AFSCME, which endorsed Smith, isn’t the only group to keep its questionnaires secret. The Oregon League of Conservation Voters, which hasn’t endorsed for mayor yet, doesn’t release the questionnaires until after the election.
“We want to make sure we’re having open, honest conversations,” says Andy Maggi, political director for OLCV.
But one organization that takes the opposite view is Portland Business Alliance, which posts answers from candidates online.
PBA spokeswoman Megan Doern says making the questionnaires public helps draw attention to the organization’s issues and concerns. “It’s an opportunity for us to continue pushing out our message about the value of jobs,” she says, “and showing where candidates come down on issues that impact that.”
Brady, who has never run for public office before, was endorsed by the PBA. She says the questionnaires have helped her clarify positions with a wide range of groups. “It’s a great chance for you to be clear inside yourself that you’re not going to be wishy-washy,” she says. “You’re going to stand up for what you believe.”
Smith campaign manager Stacey Dycus says the endorsement process is cumbersome and time consuming, but the payoffs are worth it.
“Here’s what every campaign has to consider: Will they endorse? Is there PAC money? Will they open up their list of members for volunteers?” Dycus says. “It’s part fundraising, part field work, part marketing.”
Here are the links to organizations that have sought written answers to questionnaires from City hall candidates in PDF format.
Portland Business Alliance. A group of about 1,200 member companies representing about 325,000 employees. They've endorsed Brady.
The PBA makes its questionnaires public.
AFSCME Local 189 — The city of Portland chapter of the American Federation of State, County and Municipal Employees represents about 950 workers. The state and local union endorsed Smith.
SEIU — Service Employees International Union Locals 49 and 503 represent workers in the Portland region.
Northwest Oregon Labor Council — The local chapter of AFL-CIO represents 48,000 members in Multnomah, Clackamas, Columbia and Washington Counties. According to NW Labor Press, the council endorsed Steve Novick, but won't endorse for Position 1 or the mayor's seat in the primary.
Portland Association of Teachers — PAT represents about 4,000 members in the Portland area. Its political committee, Teachers Voice in Politics, endorsed Smith for mayor.
Portland Police Association — The Portland police union represents 900 police officers, sergeants, detectives and criminalists who work for the Portland Police Bureau. The union has endorsed Steve Novick and Rep. Mary Nolan for City Council.
Communication Workers of America Local 7901 — The CWA local represents about 1,000 cab drivers and CenturyLink, Dex yellow pages and ATT mobile retail store employees.

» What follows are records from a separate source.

Definition parse_time (pos dlen : Z) : option (Z * list Z) :=
  if dlen <=? pos then Some (pos, no_date)
  else
    tag ← rd der pos;
    '(pos, clen) ← asn1_length (u32 (pos + 1)) dlen;
    if (clen <? 0) || (dlen <? u32 (pos + clen)) then Some (pos, no_date)
    else
      let next := u32 (pos + clen) in
      if (tag =? ASN1_UTCTIME) && (12 <=? clen) then
        v ← bytes der pos 12; Some (next, utc_string v)
      else if (tag =? ASN1_GENTIME) && (14 <=? clen) then
        v ← bytes der pos 14; Some (next, gen_string v)
      else Some (next, no_date).

(** The attributes of one SET: the array when the common name is found. *)
Fixpoint name_set (fuel : nat) (p2 rdn_end : Z) (cn : list Z) : option (option (list Z)) :=
  match fuel with
  | O => Some None
  | S fuel =>
      if negb (p2 <? rdn_end) then Some None
      else
        pk ← asn1_peek p2 rdn_end;
        match pk with
        | None => Some None
        | Some (t2, cl2, h2) =>
            if t2 =? ASN1_SEQUENCE then
              let seq_start := u32 (p2 + h2) in
              let seq_end := u32 (seq_start + cl2) in
              '(ps, oid) ← asn1_read_oid seq_start seq_end 16;
              if bool_decide (oid = Some OID_CN) then
                '(_, cn) ← asn1_read_string ps seq_end cn 128;
                Some (Some cn)
              else name_set fuel seq_end rdn_end cn
            else name_set fuel (u32 (p2 + u32 (h2 + cl2))) rdn_end cn
        end
  end.

Fixpoint name_loop (fuel : nat) (pos end_ : Z) (cn : list Z) : option (list Z) :=
  match fuel with
  | O => Some cn
  | S fuel =>
      if negb (pos <? end_) then Some cn
      else
        pk ← asn1_peek pos end_;
        match pk with
        | None => Some cn
        | Some (tag, clen, hdr) =>
            if tag =? ASN1_SET then
              let rdn_start := u32 (pos + hdr) in
              let rdn_end := u32 (rdn_start + clen) in
              found ← name_set (Z.to_nat clen) rdn_start rdn_end cn;
              match found with
              | Some cn => Some cn
              | None => name_loop fuel rdn_end end_ cn
              end
            else name_loop fuel (u32 (pos + u32 (hdr + clen))) end_ cn
        end
  end.

(** Every round of the two loops passes an element of two bytes at least. *)
Definition parse_name_cn (pos end_ : Z) (cn : list Z) : option (list Z) :=
  name_loop (Z.to_nat (end_ - pos)) pos end_ cn.[0 <- 0].

End der.

(** [data] is the part of the certificate from the extension value on. *)
Fixpoint san_loop (fuel : nat) (data : list Z) (pos end_ len : Z) (cert : X509Cert) : option X509Cert :=
  match fuel with
  | O => Some cert
  | S fuel =>
      if negb ((pos <? end_) && (san_count cert <? 4)) then Some cert
      else
        tag ← rd data pos;
        '(pos, gl) ← asn1_length data (u32 (pos + 1)) len;
        if gl <? 0 then Some cert
        else
          cert ← (if tag =? 0x82 then
                    b ← bytes data pos (if gl <? 127 then gl else 127);
                    let k := san_count cert in
                    Some (cert <| san := (san cert).[k <- put_string (san cert).[k] b] |> <| san_count := u8 (k + 1) |>)
                  else Some cert);
          san_loop fuel data (u32 (pos + gl)) end_ len cert
  end.

Definition parse_san (data : list Z) (len : Z) (cert : X509Cert) : option X509Cert :=
  '(pos, clen) ← asn1_enter data 0 len ASN1_SEQUENCE;
  match clen with
  | None => Some cert
  | Some clen => let end_ := u32 (pos + clen) in san_loop (Z.to_nat clen) data pos end_ len cert
  end.

Section parse.
Context (der : list Z).

(** The modulus of an RSA key. *)
Definition rsa_bits (pos spki_end : Z) (cert : X509Cert) : option X509Cert :=
  t ← (if spki_end <=? pos then Some 0 else rd der pos);
  if (spki_end <=? pos) || negb (t =? ASN1_BITSTRING) then Some cert
  else
    '(pos, blen) ← asn1_length der (u32 (pos + 1)) spki_end;
    if blen <? 2 then Some cert
    else
      let pos := u32 (pos + 1) in
      let iend := u32 (u32 (pos + blen) - 1) in
      '(inner, ilen) ← asn1_enter der pos iend ASN1_SEQUENCE;
      match ilen with
      | None => Some cert
      | Some _ =>
          t ← (if iend <=? inner then Some 0 else rd der inner);
          if (iend <=? inner) || negb (t =? ASN1_INTEGER) then Some cert
          else
            '(inner, mlen) ← asn1_length der (u32 (inner + 1)) iend;
            if 0 <? mlen then
              z ← rd der inner;
              let keybytes := if z =? 0 then mlen - 1 else mlen in
              Some (cert <| key_bits := u32 (keybytes * 8) |>)
            else Some cert
      end.

Definition ec_bits (pos spki_end : Z) (cert : X509Cert) : option X509Cert :=
  t ← (if spki_end <=? pos then Some 0 else rd der pos);
  if (spki_end <=? pos) || negb (t =? ASN1_BITSTRING) then Some cert
  else
    '(_, blen) ← asn1_length der (u32 (pos + 1)) spki_end;
    Some (if 0 <? blen then cert <| key_bits := u32 (i32 ((blen - 1) * 4)) |> else cert).

(** [olen == n && oid[0] == o[0] && oid[1] == o[1]] *)
Definition oid_starts (n : Z) (o oid : list Z) : bool := (zlen oid =? n) && (oid.[0] =? o.[0]) && (oid.[1] =? o.[1]).

Definition parse_spki (pos end_ : Z) (cert : X509Cert) : option X509Cert :=
  '(pos, clen) ← asn1_enter der pos end_ ASN1_SEQUENCE;
  match clen with
  | None => Some cert
  | Some clen =>
      let spki_end := u32 (pos + clen) in
      '(pos, clen) ← asn1_enter der pos spki_end ASN1_SEQUENCE;
      match clen with
      | None => Some cert
      | Some clen =>
          '(_, oid) ← asn1_read_oid der pos (u32 (pos + clen)) 16;
          let pos := u32 (pos + clen) in
          if from_option (oid_starts 9 OID_RSA) false oid then rsa_bits pos spki_end (cert <| key_type := 0 |>)
          else if from_option (oid_starts 7 OID_EC) false oid then ec_bits pos spki_end (cert <| key_type := 1 |>)
          else Some (cert <| key_type := 2 |>)
      end
  end.

(** One extension, from its content on. *)
Definition parse_extension (exts_pos ext_end : Z) (cert : X509Cert) : option X509Cert :=
  '(exts_pos, oid) ← asn1_read_oid der exts_pos ext_end 16;
  t ← (if exts_pos <? ext_end then rd der exts_pos else Some 0);
  '(exts_pos, rc) ← (if (exts_pos <? ext_end) && (t =? 0x01) then asn1_skip der exts_pos ext_end else Some (exts_pos, 0));
  if negb (rc =? 0) then Some cert
  else
    t ← (if exts_pos <? ext_end then rd der exts_pos else Some 0);
    if (exts_pos <? ext_end) && (t =? ASN1_OCTETSTRING) then
      '(exts_pos, oval) ← asn1_length der (u32 (exts_pos + 1)) ext_end;
      if oval <? 0 then Some cert
      else if bool_decide (oid = Some OID_SAN) then parse_san (drop (Z.to_nat exts_pos) der) oval cert
      else Some cert
    else Some cert.

Fixpoint extensions_loop (fuel : nat) (exts_pos ext_list_end : Z) (cert : X509Cert) : option X509Cert :=
  match fuel with
  | O => Some cert
  | S fuel =>
      if negb (exts_pos <? ext_list_end) then Some cert
      else
        '(exts_pos, ext_len) ← asn1_enter der exts_pos ext_list_end ASN1_SEQUENCE;
        match ext_len with
        | None => Some cert
        | Some ext_len =>
            let ext_end := u32 (exts_pos + ext_len) in
            cert ← parse_extension exts_pos ext_end cert;
            extensions_loop fuel ext_end ext_list_end cert
        end
  end.

(** [if (pos < tbs_end && der[pos] == tag) { if (asn1_skip(...) != 0) return 0; }]; the
    flag is false for the return. *)
Definition skip_if (tag pos tbs_end : Z) : option (Z * bool) :=
  if pos <? tbs_end then
    t ← rd der pos;
    if t =? tag then '(pos, rc) ← asn1_skip der pos tbs_end; Some (pos, rc =? 0) else Some (pos, true)
  else Some (pos, true).

(** [while (pos < tbs_end && (der[pos] == 0xA1 || der[pos] == 0xA2))] *)
Fixpoint skip_ids (fuel : nat) (pos tbs_end : Z) : option Z :=
  match fuel with
  | O => Some pos
  | S fuel =>
      if pos <? tbs_end then
        t ← rd der pos;
        if (t =? 0xA1) || (t =? 0xA2) then
          '(pos, rc) ← asn1_skip der pos tbs_end;
          if rc =? 0 then skip_ids fuel pos tbs_end else Some pos
        else Some pos
      else Some pos
  end.

(** The part with the extensions. *)
Definition parse_extensions (pos tbs_end : Z) (cert : X509Cert) : option X509Cert :=
  t ← (if pos <? tbs_end then rd der pos else Some 0);
  if (pos <? tbs_end) && (t =? ASN1_CONT3) then
    '(pos, ewl) ← asn1_length der (u32 (pos + 1)) tbs_end;
    if ewl <? 0 then Some cert
    else
      '(exts_pos, len) ← asn1_enter der pos (u32 (pos + ewl)) ASN1_SEQUENCE;
      match len with
      | None => Some cert
      | Some len => extensions_loop (Z.to_nat len) exts_pos (u32 (exts_pos + len)) cert
      end
  else Some cert.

The union has endorsed Amanda Fritz for City Council Position 1.
OLCV — The 5,400-member Oregon League of Conservation Voters works to get environmentally-friendly candidates elected in Oregon and keeps scorecards of current legislators' work on environmental issues. The group has endorsed Steve Novick for City Council Position 4, but hasn't yet announced picks for mayor or in the Fritz-Nolan race.
Bike, Walk, Vote — The political action committee works for candidates and ballot measures that support bicyclists, pedestrians and transit riders in Oregon. The group endorsed Smith for mayor.
Just Out — The local LGBT newsmagazine went out of business in December.
Street Roots — The newspaper, which covers Portland's homeless population, held a forum on housing, and all candidates who planned to attend were asked to complete this questionnaire.
NARAL Pro-Choice Oregon — The non-profit lobbies for pro-choice legislation and its PAC contributes to candidates.
Oregon Working Families Party — The party focuses on healthcare, education, affordable housing and local job creation.